* Material for this task:

(* ===== verification/BudgetProofs.v ===== *)
(** Theorems about [av-state/src/budget.rs], proved against the [StateStore]
    contract, so that they hold for every backend that keeps it. *)

From S2P Require Import Prelude Rust CoreBase Store StoreProofs Budget.

(** * Keys *)

Section Keys.
Context {SHA : Sha256}.

(** Session and principal counters live in disjoint name spaces. *)
Lemma prefix_disjoint sid pid d1 d2 :
  session_prefix sid ++ d1 <> principal_prefix pid ++ d2.
Proof. unfold session_prefix, principal_prefix. intros H. eval_lit. discriminate H. Qed.

Lemma key_inj b d1 d2 : key b d1 = key b d2 -> d1 = d2.
Proof. unfold key. apply app_inv_head. Qed.

Lemma session_prefix_principal sid pid d :
  starts_with (session_prefix sid) (principal_prefix pid ++ d) = false.
Proof.
  destruct (starts_with _ _) eqn:E; [|done].
  apply starts_with_iff in E as [r Hr]. symmetry in Hr. by apply prefix_disjoint in Hr.
Qed.
End Keys.

(** * Ledger facts *)

Definition to_refund (sp : Spend) : Refund := mkRefund (sp_key sp) (sp_amount sp).

Lemma refund_many_notin L rs k : k ∉ map rf_key rs -> Contract.refund_many L rs k = L k.
Proof.
  unfold Contract.refund_many. revert L. induction rs as [|r rs IH]; intros L Hk; cbn; [done|].
  cbn in Hk. apply not_elem_of_cons in Hk as [? ?]. rewrite IH by done. by apply upd_ne.
Qed.

(** Refunding what a batch charged undoes the charge. *)
Lemma refund_charge L l : (forall k, 0 <= L k) -> NoDup (map sp_key l) ->
  Contract.refund_many (Contract.charge L l) (map to_refund l) =L L.
Proof.
  revert L. induction l as [|sp l IH]; intros L HL Hnd.
  { intros k. unfold Contract.charge. cbn. lia. }
  cbn in Hnd. apply NoDup_cons in Hnd as [Hni Hnd].
  assert (Contract.refund (Contract.charge L (sp :: l)) (sp_key sp) (sp_amount sp)
          =L Contract.charge L l) as Hstep.
  { intros k. unfold Contract.refund, Contract.upd. case_bool_decide; subst.
    - rewrite InMemoryFacts.charge_cons, !InMemoryFacts.charge_notin by done.
      rewrite upd_eq. pose proof (HL (sp_key sp)). unfold sat_sub. lia.
    - rewrite InMemoryFacts.charge_cons. unfold Contract.charge. by rewrite upd_ne. }
  etrans; [exact (spec_refund_many_ext (map to_refund l) _ _ Hstep)|]. by apply IH.
Qed.

(** * Tool calls *)

Section ToolCalls.
Context {SHA : Sha256}.

Definition typed_budget (b : ActionBudget) : Prop := spec_typed (ab_spec b).

Lemma tool_spends_facts b tool payout l names :
  typed_budget b -> is_u64 payout -> tool_call_spends b tool payout = Some (l, names) ->
  NoDup (map sp_key l) /\ length l = length names /\ Forall spend_typed l /\
  tool_call_refunds b tool payout = map to_refund l /\
  Forall (fun sp => exists d, sp_key sp = key b d) l.
Proof.
  intros (_ & Hp & Ht & Hm) Hpay. unfold tool_call_spends, tool_call_refunds.
  assert (is_u64 1) as H1 by (split; vm_compute; congruence).
  assert (forall d1 d2, d1 <> d2 -> key b d1 <> key b d2) as Hk
    by (intros d1 d2 Hd ?%key_inj; done).
  assert (lit "total_calls" <> lit "tool:" ++ tool) as K1 by (eval_lit; discriminate).
  assert (lit "total_calls" <> lit "payout") as K2 by done.
  assert (lit "tool:" ++ tool <> lit "payout") as K3 by (eval_lit; discriminate).
  apply Hk in K1, K2, K3. generalize dependent (key b). intros ky Hk K1 K2 K3.
  destruct (max_total_tool_calls (ab_spec b)) as [c1|];
    destruct (max_tool_calls (ab_spec b) !! tool) as [c2|] eqn:E2;
    destruct (payout >? 0); destruct (max_payout_usd_micros (ab_spec b)) as [c3|];
    cbn; intros [= <- <-]; cbn;
    (split; [repeat constructor; rewrite ?elem_of_cons, ?elem_of_nil; intuition congruence|]);
    (split; [done|]);
    (split; [repeat constructor; cbn; first [apply H1|apply Hpay|by eapply Hm|by apply Ht|by apply Hp]
            |]);
    (split; [done|repeat constructor; cbn; eauto]).
Qed.

Context `{StateStoreLaws St}.

(** The outcome of [try_tool_call] in terms of the ledger. *)
Definition tool_call_post (s s' : St) (b : ActionBudget) (tool : str) (payout : Z)
    (r : result BudgetDecision StateError) : Prop :=
  match r with
  | Ok (Allowed m) => exists l names,
      tool_call_spends b tool payout = Some (l, names) /\
      Forall (fun sp => Contract.fits (st_view s) sp = true) l /\
      st_view s' =L Contract.charge (st_view s) l /\ m = Contract.headroom (st_view s) l
  | Ok (BudgetRefused _ _) => st_view s' =L st_view s
  | Err e => st_view s' =L st_view s /\ exists k, e = Overflow k
  end.

Lemma try_tool_call_spec s b tool payout :
  st_wf s -> typed_budget b -> is_u64 payout ->
  let '(s', r) := try_tool_call s b tool payout in
  st_wf s' /\ tool_call_post s s' b tool payout r.
Proof.
  intros Hwf Hb Hpay. unfold try_tool_call.
  destruct (tool_call_spends b tool payout) as [[l names]|] eqn:E; [|done].
  destruct (tool_spends_facts b tool payout l names Hb Hpay E) as (Hnd & Hlen & Hty & _).
  pose proof (st_spend_law s l Hwf Hty) as Hlaw.
  destruct (st_try_spend_many s l) as [s' r]. destruct Hlaw as (Hwf' & Hr & Hl).
  split; [done|]. destruct (Contract.try_spend_many (st_view s) l) as [L' r'] eqn:Hs.
  cbn in Hr, Hl. subst r'. destruct r as [[m|i]|e].
  - apply spec_spend_committed in Hs as (_ & Hf & -> & ->). by exists l, names.
  - assert (L' = st_view s) as -> by by eapply spec_spend_other.
    apply spec_spend_refused in Hs as (sp & Hsp & _). rewrite Hsp. cbn.
    destruct (names !! i) eqn:En; cbn; [done|].
    apply lookup_lt_Some in Hsp. apply lookup_ge_None in En. lia.
  - assert (L' = st_view s) as -> by by eapply spec_spend_other.
    split; [done|]. unfold Contract.try_spend_many in Hs.
    rewrite (proj2 (refuse_duplicates_ok l) Hnd) in Hs.
    destruct (find_index _ l) as [[j sp]|]; [|done].
    destruct (Contract.out_of_range sp); inversion Hs. eauto.
Qed.

Lemma refund_tool_call_law s b tool payout : st_wf s -> is_u64 payout ->
  st_wf (refund_tool_call s b tool payout) /\
  st_view (refund_tool_call s b tool payout)
    =L Contract.refund_many (st_view s) (tool_call_refunds b tool payout).
Proof.
  intros Hwf Hpay. unfold refund_tool_call.
  destruct (tool_call_refunds b tool payout) as [|r rs] eqn:E; [done|].
  apply st_refund_many_law; [done|]. rewrite <- E. unfold tool_call_refunds.
  assert (is_u64 1) by (split; vm_compute; congruence).
  repeat case_match; repeat constructor; try done; apply Hpay || apply H2.
Qed.

Lemma try_tokens_spec s b n : st_wf s -> typed_budget b -> is_u64 n ->
  let '(s', r) := try_tokens s b n in
  st_wf s' /\
  match r with
  | Ok (Allowed _) =>
      st_view s' =L match max_tokens (ab_spec b) with
                    | Some _ => Contract.charge (st_view s) [mkSpend (key b (lit "tokens")) n 0]
                    | None => st_view s
                    end /\
      (forall cap, max_tokens (ab_spec b) = Some cap ->
         st_view s (key b (lit "tokens")) + n <= cap)
  | _ => st_view s' =L st_view s
  end.
Proof.
  intros Hwf (Ht & _) Hn. unfold try_tokens.
  destruct (max_tokens (ab_spec b)) as [cap|] eqn:E; [|done].
  set (sp := mkSpend (key b (lit "tokens")) n cap).
  assert (Forall spend_typed [sp]) as Hty by (repeat constructor; cbn; apply Hn || by apply Ht).
  pose proof (st_spend_law s [sp] Hwf Hty) as Hlaw.
  destruct (st_try_spend_many s [sp]) as [s' r]. destruct Hlaw as (Hwf' & Hr & Hl).
  split; [done|]. destruct (Contract.try_spend_many (st_view s) [sp]) as [L' r'] eqn:Hs.
  cbn in Hr, Hl. subst r'. destruct r as [[m|i]|e].
  - apply spec_spend_committed in Hs as (_ & Hf & -> & _). split.
    + rewrite Hl. intros k. unfold Contract.charge. rewrite !filter_cons, !filter_nil.
      subst sp. cbn [sp_key]. by destruct (decide (key b (lit "tokens") = k)).
    + intros ? [= <-]. apply Forall_cons in Hf as [Hf _]. unfold Contract.fits in Hf. b2p. done.
  - assert (L' = st_view s) as -> by by eapply spec_spend_other. done.
  - assert (L' = st_view s) as -> by by eapply spec_spend_other. done.
Qed.
End ToolCalls.

(** * Properties *)

(** Tool-call accounting, for every backend that keeps the [StateStore]
    contract.  An allowed call raises each configured counter (total calls, this
    tool's calls, payout) by exactly its amount, none of them past its cap, and
    touches no other counter; a refused call and a failing call change no counter;
    and the only error is a counter-range overflow: the duplicate-key and
    bad-index branches are unreachable. *)
Theorem try_tool_call_accounting {SHA : Sha256} `{StateStoreLaws St}
    (s s' : St) (b : ActionBudget) (tool : str) (payout : Z) r :
  st_wf s -> typed_budget b -> is_u64 payout ->
  try_tool_call s b tool payout = (s', r) ->
  st_wf s' /\
  match r with
  | Ok (Allowed _) =>
      exists l names, tool_call_spends b tool payout = Some (l, names) /\
      (forall sp, sp ∈ l -> st_view s' (sp_key sp) = st_view s (sp_key sp) + sp_amount sp
                            /\ st_view s' (sp_key sp) <= sp_limit sp) /\
      (forall k, k ∉ map sp_key l -> st_view s' k = st_view s k)
  | Ok (BudgetRefused _ _) => forall k, st_view s' k = st_view s k
  | Err e => (forall k, st_view s' k = st_view s k) /\ exists k, e = Overflow k
  end.
Proof.
  intros Hwf Hb Hp Ht. pose proof (try_tool_call_spec s b tool payout Hwf Hb Hp) as Hs.
  rewrite Ht in Hs. destruct Hs as [? Hpost]. split; [done|].
  destruct r as [[m|]|]; cbn in Hpost; [|done..].
  destruct Hpost as (l & names & Hl & Hf & Hv & _). exists l, names. split; [done|].
  destruct (tool_spends_facts b tool payout l names Hb Hp Hl) as (Hnd & _). split.
  - intros sp Hsp. rewrite (Hv (sp_key sp)), InMemoryFacts.charge_at by done.
    rewrite Forall_forall in Hf. specialize (Hf _ Hsp). unfold Contract.fits in Hf. b2p. lia.
  - intros k Hk. by rewrite (Hv k), InMemoryFacts.charge_notin.
Qed.

Definition sample_spec : BudgetSpec :=
  mkBudgetSpec (Some 1000) (Some 50000000) {[lit "db_write" := 3]} (Some 10).
Definition sample_budget : ActionBudget := for_session (lit "s1") sample_spec.

Lemma sample_typed : typed_budget sample_budget.
Proof.
  split; [|split; [|split]].
  1-3: (intros ? [= <-]; split; vm_compute; congruence).
  intros k c Hk. cbn in Hk. apply lookup_singleton_Some in Hk as [_ <-]. split; vm_compute; congruence.
Defined.

Lemma u64_2000 : is_u64 2000.
Proof. split; vm_compute; congruence. Defined.

Abbreviation toy_call :=
  (@try_tool_call toy_sha256 InMemory.t (@InMemory.store ascii_tables)).

Definition toy_after : InMemory.t := (toy_call InMemory.new sample_budget (lit "db_write") 2000).1.

Lemma toy_call_allowed :
  toy_call InMemory.new sample_budget (lit "db_write") 2000 = (toy_after, Ok (Allowed 2)).
Proof. apply snd_eq_pair. vm_compute. reflexivity. Qed.

Lemma try_tool_call_accounting_witness :
  InMemoryFacts.wf toy_after.
Proof.
  exact (proj1 (@try_tool_call_accounting toy_sha256 InMemory.t ascii_tables _ (@InMemoryFacts.store_laws ascii_tables)
           InMemory.new toy_after sample_budget (lit "db_write") 2000 (Ok (Allowed 2))
           InMemoryFacts.wf_new sample_typed u64_2000
           toy_call_allowed)).
Defined.

(** Compensation is exact: refunding an allowed tool call (a lost execution
    claim, a saturated worker) restores every counter of every ledger. *)
Theorem tool_call_refund_roundtrip {SHA : Sha256} `{StateStoreLaws St}
    (s s' : St) (b : ActionBudget) (tool : str) (payout m : Z) :
  st_wf s -> typed_budget b -> is_u64 payout ->
  try_tool_call s b tool payout = (s', Ok (Allowed m)) ->
  forall k, st_view (refund_tool_call s' b tool payout) k = st_view s k.
Proof.
  intros Hwf Hb Hp Ht. pose proof (try_tool_call_spec s b tool payout Hwf Hb Hp) as Hs.
  rewrite Ht in Hs. destruct Hs as [Hwf' (l & names & Hl & Hf & Hv & _)].
  destruct (tool_spends_facts b tool payout l names Hb Hp Hl) as (Hnd & _ & _ & Hrf & _).
  destruct (refund_tool_call_law s' b tool payout Hwf' Hp) as [_ Hr].
  intros k. rewrite (Hr k), Hrf. rewrite (spec_refund_many_ext _ _ _ Hv k).
  apply refund_charge; [|done]. intros k'. by apply st_view_range.
Qed.

Lemma tool_call_refund_roundtrip_witness :
  InMemory.load
    (@refund_tool_call toy_sha256 InMemory.t (@InMemory.store ascii_tables)
       toy_after sample_budget (lit "db_write") 2000)
    (@key toy_sha256 sample_budget (lit "payout")) = 0.
Proof.
  exact (@tool_call_refund_roundtrip toy_sha256 InMemory.t ascii_tables _ (@InMemoryFacts.store_laws ascii_tables)
           InMemory.new toy_after sample_budget (lit "db_write") 2000 2
           InMemoryFacts.wf_new sample_typed u64_2000
           toy_call_allowed (@key toy_sha256 sample_budget (lit "payout"))).
Defined.

(** Ledger isolation: whatever the identifiers, a session counter is never a
    principal counter, and dropping a closed session's counters by prefix leaves
    every principal counter as it was, so the principal ledger outlives sessions. *)
Theorem principal_ledger_survives_session_close {SHA : Sha256} `{StateStoreLaws St}
    (s : St) (session principal : str) (spec : BudgetSpec) (dim : str) :
  st_wf s ->
  st_view (st_remove_prefix s (session_prefix session)) (key (for_principal principal spec) dim)
  = st_view s (key (for_principal principal spec) dim) /\
  forall d, st_view (st_remove_prefix s (session_prefix session)) (key (for_session session spec) d) = 0.
Proof.
  intros Hwf. destruct (st_remove_prefix_law s (session_prefix session) Hwf) as [_ Hv].
  split; [|intros d]; rewrite (Hv _); unfold Contract.remove_prefix, key; cbn [scope_prefix ab_scope for_principal for_session].
  - by rewrite session_prefix_principal.
  - by rewrite starts_with_app.
Qed.

Lemma principal_ledger_survives_session_close_witness :
  InMemory.load (InMemory.remove_prefix InMemory.new (@session_prefix toy_sha256 (lit "s1")))
    (@key toy_sha256 (for_principal (lit "p") sample_spec) (lit "tokens"))
  = InMemory.load InMemory.new
      (@key toy_sha256 (for_principal (lit "p") sample_spec) (lit "tokens")).
Proof.
  exact (proj1 (@principal_ledger_survives_session_close toy_sha256 InMemory.t ascii_tables _ (@InMemoryFacts.store_laws ascii_tables)
                  InMemory.new (lit "s1") (lit "p") sample_spec (lit "tokens")
                  InMemoryFacts.wf_new)).
Defined.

* Task directions: In the listing above, locate the line containing "K1 by (eval_lit; discriminate)." and the line containing "Forall (fun sp => Contract.fits", then transcribe both and every line between them verbatim.

* Reply:
  assert (lit "total_calls" <> lit "tool:" ++ tool) as K1 by (eval_lit; discriminate).
  assert (lit "total_calls" <> lit "payout") as K2 by done.
  assert (lit "tool:" ++ tool <> lit "payout") as K3 by (eval_lit; discriminate).
  apply Hk in K1, K2, K3. generalize dependent (key b). intros ky Hk K1 K2 K3.
  destruct (max_total_tool_calls (ab_spec b)) as [c1|];
    destruct (max_tool_calls (ab_spec b) !! tool) as [c2|] eqn:E2;
    destruct (payout >? 0); destruct (max_payout_usd_micros (ab_spec b)) as [c3|];
    cbn; intros [= <- <-]; cbn;
    (split; [repeat constructor; rewrite ?elem_of_cons, ?elem_of_nil; intuition congruence|]);
    (split; [done|]);
    (split; [repeat constructor; cbn; first [apply H1|apply Hpay|by eapply Hm|by apply Ht|by apply Hp]
            |]);
    (split; [done|repeat constructor; cbn; eauto]).
Qed.

Context `{StateStoreLaws St}.

(** The outcome of [try_tool_call] in terms of the ledger. *)
Definition tool_call_post (s s' : St) (b : ActionBudget) (tool : str) (payout : Z)
    (r : result BudgetDecision StateError) : Prop :=
  match r with
  | Ok (Allowed m) => exists l names,
      tool_call_spends b tool payout = Some (l, names) /\
      Forall (fun sp => Contract.fits (st_view s) sp = true) l /\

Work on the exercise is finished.